Work to complete —
Retype verbatim the lines of the listing, from the very first through the line with "of the animation".

Records provided —
(** * gif-to-ascii: the converter, the cache build and the playback loop

    A shallow embedding of [main.py].  [convert_image_to_ascii] turns one
    image file into a grid of ramp characters, [main] converts every frame
    of the animation once and then replays the cached frames on request.

    Conventions of the embedding:
    - [int(x)] and [astype(int)] truncate toward zero.  The definitions
      named after the source read Python floats as exact rationals ([Q]);
      what is proved over them (bounds, shapes, the loop's invariant) does
      not rest on rounding.  The definitions ending in [_fl] round after
      every float operation, and those ending in [_binary64] do so to
      binary64, as the source does; they are used where the value of an
      index matters.
    - Python [int] is [Z] (sizes, indices) or [N] (parsed counts).
    - [str] is [string]; a character is a code point below 256.
    - a raised exception is a value of [exn], a [while] loop runs on fuel.
    - [int(s)] of a run of digits is its decimal value; the interpreter's
      limit on the length of such a run is left out. *)

From Stdlib Require Import ZArith NArith QArith Qround Qpower List Bool.
From Stdlib Require Import Lia Lqa.
From Stdlib Require Import Strings.String Strings.Ascii Strings.Byte.
From Stdlib Require Import Sorting.Permutation Sorting.Sorted.
Import ListNotations.

Local Open Scope Z_scope.

(** ** Exceptions and outcomes *)

(** The exceptions the program meets.  [KeyboardInterrupt] and
    [CancelledError] (of asyncio) are the two that do not derive from
    Python's [Exception]. *)
Inductive exn : Type :=
| ZeroDivisionError
| ValueError
| IndexError
| OSError
| EOFError
| KeyboardInterrupt
| CancelledError.

(** [isinstance(e, Exception)] *)
Definition is_Exception (e : exn) : bool :=
  match e with
  | KeyboardInterrupt | CancelledError => false
  | _ => true
  end.

(** What a call does: it returns, it raises, or its loop is still running
    when the fuel is spent. *)
Inductive outcome (A : Type) : Type :=
| Returns (a : A)
| Raises (e : exn)
| OutOfFuel.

Result —
(** * gif-to-ascii: the converter, the cache build and the playback loop

    A shallow embedding of [main.py].  [convert_image_to_ascii] turns one
    image file into a grid of ramp characters, [main] converts every frame
    of the animation once and then replays the cached frames on request.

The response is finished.